__WHAT THIS TASK INVOLVES__:
Using the records below, write out again exactly the lines that begin at the line containing "repeat first" and end at the line containing "(profit_pct <= new_peak", and no other lines.

__DATA SECTION__:
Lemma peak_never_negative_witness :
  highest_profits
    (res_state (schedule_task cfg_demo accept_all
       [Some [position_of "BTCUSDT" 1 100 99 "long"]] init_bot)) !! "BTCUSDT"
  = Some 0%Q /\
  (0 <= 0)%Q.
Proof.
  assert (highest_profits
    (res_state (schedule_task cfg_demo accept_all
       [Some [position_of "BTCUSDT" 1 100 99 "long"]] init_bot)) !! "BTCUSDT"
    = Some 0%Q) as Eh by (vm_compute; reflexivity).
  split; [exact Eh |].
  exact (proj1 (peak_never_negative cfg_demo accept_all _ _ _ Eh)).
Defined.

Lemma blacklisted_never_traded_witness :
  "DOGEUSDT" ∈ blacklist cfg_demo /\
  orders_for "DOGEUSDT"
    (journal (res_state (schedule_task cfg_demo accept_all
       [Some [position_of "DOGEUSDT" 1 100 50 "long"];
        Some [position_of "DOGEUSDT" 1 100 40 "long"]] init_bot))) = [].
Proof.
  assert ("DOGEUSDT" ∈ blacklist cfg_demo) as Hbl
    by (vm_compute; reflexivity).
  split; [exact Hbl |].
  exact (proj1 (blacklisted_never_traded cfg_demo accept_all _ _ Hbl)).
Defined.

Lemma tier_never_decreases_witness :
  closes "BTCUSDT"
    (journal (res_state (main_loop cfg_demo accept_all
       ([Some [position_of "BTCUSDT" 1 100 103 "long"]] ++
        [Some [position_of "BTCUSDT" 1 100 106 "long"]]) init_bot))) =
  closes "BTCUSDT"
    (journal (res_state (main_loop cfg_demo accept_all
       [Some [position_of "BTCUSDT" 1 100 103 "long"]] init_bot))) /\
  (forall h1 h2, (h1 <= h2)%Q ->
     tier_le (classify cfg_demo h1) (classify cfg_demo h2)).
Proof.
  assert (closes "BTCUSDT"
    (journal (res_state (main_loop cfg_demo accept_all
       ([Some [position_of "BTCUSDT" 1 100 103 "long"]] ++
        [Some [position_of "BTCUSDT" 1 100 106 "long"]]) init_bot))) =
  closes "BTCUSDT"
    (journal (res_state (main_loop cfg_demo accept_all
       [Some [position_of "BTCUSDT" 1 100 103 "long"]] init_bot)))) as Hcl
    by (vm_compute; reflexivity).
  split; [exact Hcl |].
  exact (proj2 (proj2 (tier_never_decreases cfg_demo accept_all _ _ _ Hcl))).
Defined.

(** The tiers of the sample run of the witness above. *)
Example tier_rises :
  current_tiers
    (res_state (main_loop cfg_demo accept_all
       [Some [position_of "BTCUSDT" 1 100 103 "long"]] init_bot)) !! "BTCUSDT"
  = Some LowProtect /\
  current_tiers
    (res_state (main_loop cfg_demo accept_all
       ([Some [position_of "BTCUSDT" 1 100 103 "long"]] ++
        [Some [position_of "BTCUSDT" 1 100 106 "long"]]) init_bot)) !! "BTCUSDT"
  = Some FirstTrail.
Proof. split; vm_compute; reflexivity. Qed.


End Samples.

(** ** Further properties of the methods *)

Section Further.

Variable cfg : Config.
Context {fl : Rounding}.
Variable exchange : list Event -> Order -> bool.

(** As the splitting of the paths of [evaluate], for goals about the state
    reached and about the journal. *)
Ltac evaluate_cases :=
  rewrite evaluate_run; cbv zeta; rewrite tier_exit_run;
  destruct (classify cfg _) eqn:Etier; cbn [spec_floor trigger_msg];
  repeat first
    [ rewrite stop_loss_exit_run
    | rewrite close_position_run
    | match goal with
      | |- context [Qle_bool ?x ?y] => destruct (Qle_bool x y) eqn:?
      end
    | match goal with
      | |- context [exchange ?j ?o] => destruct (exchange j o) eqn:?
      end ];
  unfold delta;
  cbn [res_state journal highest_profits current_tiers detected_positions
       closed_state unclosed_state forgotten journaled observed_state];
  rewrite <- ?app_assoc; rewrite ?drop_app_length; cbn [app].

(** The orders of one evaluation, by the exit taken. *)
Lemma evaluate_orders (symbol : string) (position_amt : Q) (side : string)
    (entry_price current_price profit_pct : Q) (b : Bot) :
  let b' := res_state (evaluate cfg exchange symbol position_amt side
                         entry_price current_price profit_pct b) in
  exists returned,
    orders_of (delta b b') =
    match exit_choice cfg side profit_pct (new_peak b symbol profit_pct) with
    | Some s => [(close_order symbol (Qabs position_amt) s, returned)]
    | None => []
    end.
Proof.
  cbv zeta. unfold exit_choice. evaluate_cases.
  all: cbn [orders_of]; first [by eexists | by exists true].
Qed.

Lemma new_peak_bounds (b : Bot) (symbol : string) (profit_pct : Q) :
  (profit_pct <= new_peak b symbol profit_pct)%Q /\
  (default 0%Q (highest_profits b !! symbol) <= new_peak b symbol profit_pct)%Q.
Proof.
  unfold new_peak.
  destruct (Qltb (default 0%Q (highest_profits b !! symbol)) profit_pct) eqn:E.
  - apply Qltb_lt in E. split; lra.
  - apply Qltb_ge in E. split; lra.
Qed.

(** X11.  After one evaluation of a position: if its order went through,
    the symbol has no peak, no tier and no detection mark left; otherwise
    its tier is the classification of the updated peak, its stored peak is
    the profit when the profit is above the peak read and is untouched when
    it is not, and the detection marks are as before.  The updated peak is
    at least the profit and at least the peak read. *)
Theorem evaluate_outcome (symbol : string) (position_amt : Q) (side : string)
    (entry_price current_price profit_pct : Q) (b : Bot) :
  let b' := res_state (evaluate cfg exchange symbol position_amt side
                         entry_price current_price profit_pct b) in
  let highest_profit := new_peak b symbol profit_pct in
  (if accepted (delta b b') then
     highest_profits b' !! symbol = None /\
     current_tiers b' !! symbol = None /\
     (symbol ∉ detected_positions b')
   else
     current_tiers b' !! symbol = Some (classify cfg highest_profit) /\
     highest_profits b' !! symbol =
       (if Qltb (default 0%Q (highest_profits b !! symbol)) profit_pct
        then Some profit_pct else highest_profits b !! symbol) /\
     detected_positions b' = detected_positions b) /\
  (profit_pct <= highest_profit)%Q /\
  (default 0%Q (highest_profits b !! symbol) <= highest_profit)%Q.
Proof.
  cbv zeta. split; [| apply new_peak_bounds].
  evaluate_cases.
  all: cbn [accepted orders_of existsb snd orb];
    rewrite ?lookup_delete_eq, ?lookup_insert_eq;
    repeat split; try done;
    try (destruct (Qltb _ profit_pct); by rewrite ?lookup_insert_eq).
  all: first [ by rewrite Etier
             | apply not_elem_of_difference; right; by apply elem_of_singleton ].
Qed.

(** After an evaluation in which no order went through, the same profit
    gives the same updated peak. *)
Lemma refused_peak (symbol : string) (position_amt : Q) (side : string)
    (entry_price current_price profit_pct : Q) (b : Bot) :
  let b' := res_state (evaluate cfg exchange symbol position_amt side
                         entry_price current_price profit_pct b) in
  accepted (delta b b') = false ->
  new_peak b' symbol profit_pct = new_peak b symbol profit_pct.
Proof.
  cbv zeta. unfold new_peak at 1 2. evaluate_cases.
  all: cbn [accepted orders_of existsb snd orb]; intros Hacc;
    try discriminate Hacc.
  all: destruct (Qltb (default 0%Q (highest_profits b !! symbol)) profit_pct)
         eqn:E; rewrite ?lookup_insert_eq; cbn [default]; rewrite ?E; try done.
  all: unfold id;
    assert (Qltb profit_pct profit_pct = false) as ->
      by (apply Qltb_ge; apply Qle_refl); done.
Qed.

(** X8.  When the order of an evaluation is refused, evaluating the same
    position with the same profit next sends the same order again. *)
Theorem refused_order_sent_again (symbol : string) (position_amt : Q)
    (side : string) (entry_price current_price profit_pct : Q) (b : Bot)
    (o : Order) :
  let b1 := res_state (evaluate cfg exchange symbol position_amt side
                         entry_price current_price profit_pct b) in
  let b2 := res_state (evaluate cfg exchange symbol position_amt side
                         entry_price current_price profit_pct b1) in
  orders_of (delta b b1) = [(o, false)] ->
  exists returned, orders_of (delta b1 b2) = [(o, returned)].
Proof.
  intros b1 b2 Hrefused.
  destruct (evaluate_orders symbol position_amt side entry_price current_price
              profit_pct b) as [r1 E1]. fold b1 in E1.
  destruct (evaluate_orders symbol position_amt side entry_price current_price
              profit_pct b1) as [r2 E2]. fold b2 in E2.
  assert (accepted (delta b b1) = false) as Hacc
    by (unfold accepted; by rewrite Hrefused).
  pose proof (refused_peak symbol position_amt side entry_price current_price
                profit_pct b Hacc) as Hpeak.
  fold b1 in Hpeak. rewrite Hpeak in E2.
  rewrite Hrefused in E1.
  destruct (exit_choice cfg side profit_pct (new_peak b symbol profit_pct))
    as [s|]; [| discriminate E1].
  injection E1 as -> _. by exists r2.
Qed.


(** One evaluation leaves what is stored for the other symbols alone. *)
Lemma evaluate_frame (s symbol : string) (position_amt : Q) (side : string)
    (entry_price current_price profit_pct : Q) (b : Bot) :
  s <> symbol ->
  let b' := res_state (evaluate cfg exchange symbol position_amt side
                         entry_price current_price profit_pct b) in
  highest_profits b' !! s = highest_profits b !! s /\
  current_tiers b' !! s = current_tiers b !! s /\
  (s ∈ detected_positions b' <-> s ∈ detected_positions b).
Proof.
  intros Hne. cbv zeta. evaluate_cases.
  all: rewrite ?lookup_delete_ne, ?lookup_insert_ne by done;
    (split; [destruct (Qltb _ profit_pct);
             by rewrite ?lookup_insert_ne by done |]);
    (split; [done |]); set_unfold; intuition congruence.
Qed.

__RESULT OF THIS TASK__:
  repeat first
    [ rewrite stop_loss_exit_run
    | rewrite close_position_run
    | match goal with
      | |- context [Qle_bool ?x ?y] => destruct (Qle_bool x y) eqn:?
      end
    | match goal with
      | |- context [exchange ?j ?o] => destruct (exchange j o) eqn:?
      end ];
  unfold delta;
  cbn [res_state journal highest_profits current_tiers detected_positions
       closed_state unclosed_state forgotten journaled observed_state];
  rewrite <- ?app_assoc; rewrite ?drop_app_length; cbn [app].

(** The orders of one evaluation, by the exit taken. *)
Lemma evaluate_orders (symbol : string) (position_amt : Q) (side : string)
    (entry_price current_price profit_pct : Q) (b : Bot) :
  let b' := res_state (evaluate cfg exchange symbol position_amt side
                         entry_price current_price profit_pct b) in
  exists returned,
    orders_of (delta b b') =
    match exit_choice cfg side profit_pct (new_peak b symbol profit_pct) with
    | Some s => [(close_order symbol (Qabs position_amt) s, returned)]
    | None => []
    end.
Proof.
  cbv zeta. unfold exit_choice. evaluate_cases.
  all: cbn [orders_of]; first [by eexists | by exists true].
Qed.

Lemma new_peak_bounds (b : Bot) (symbol : string) (profit_pct : Q) :
  (profit_pct <= new_peak b symbol profit_pct)%Q /\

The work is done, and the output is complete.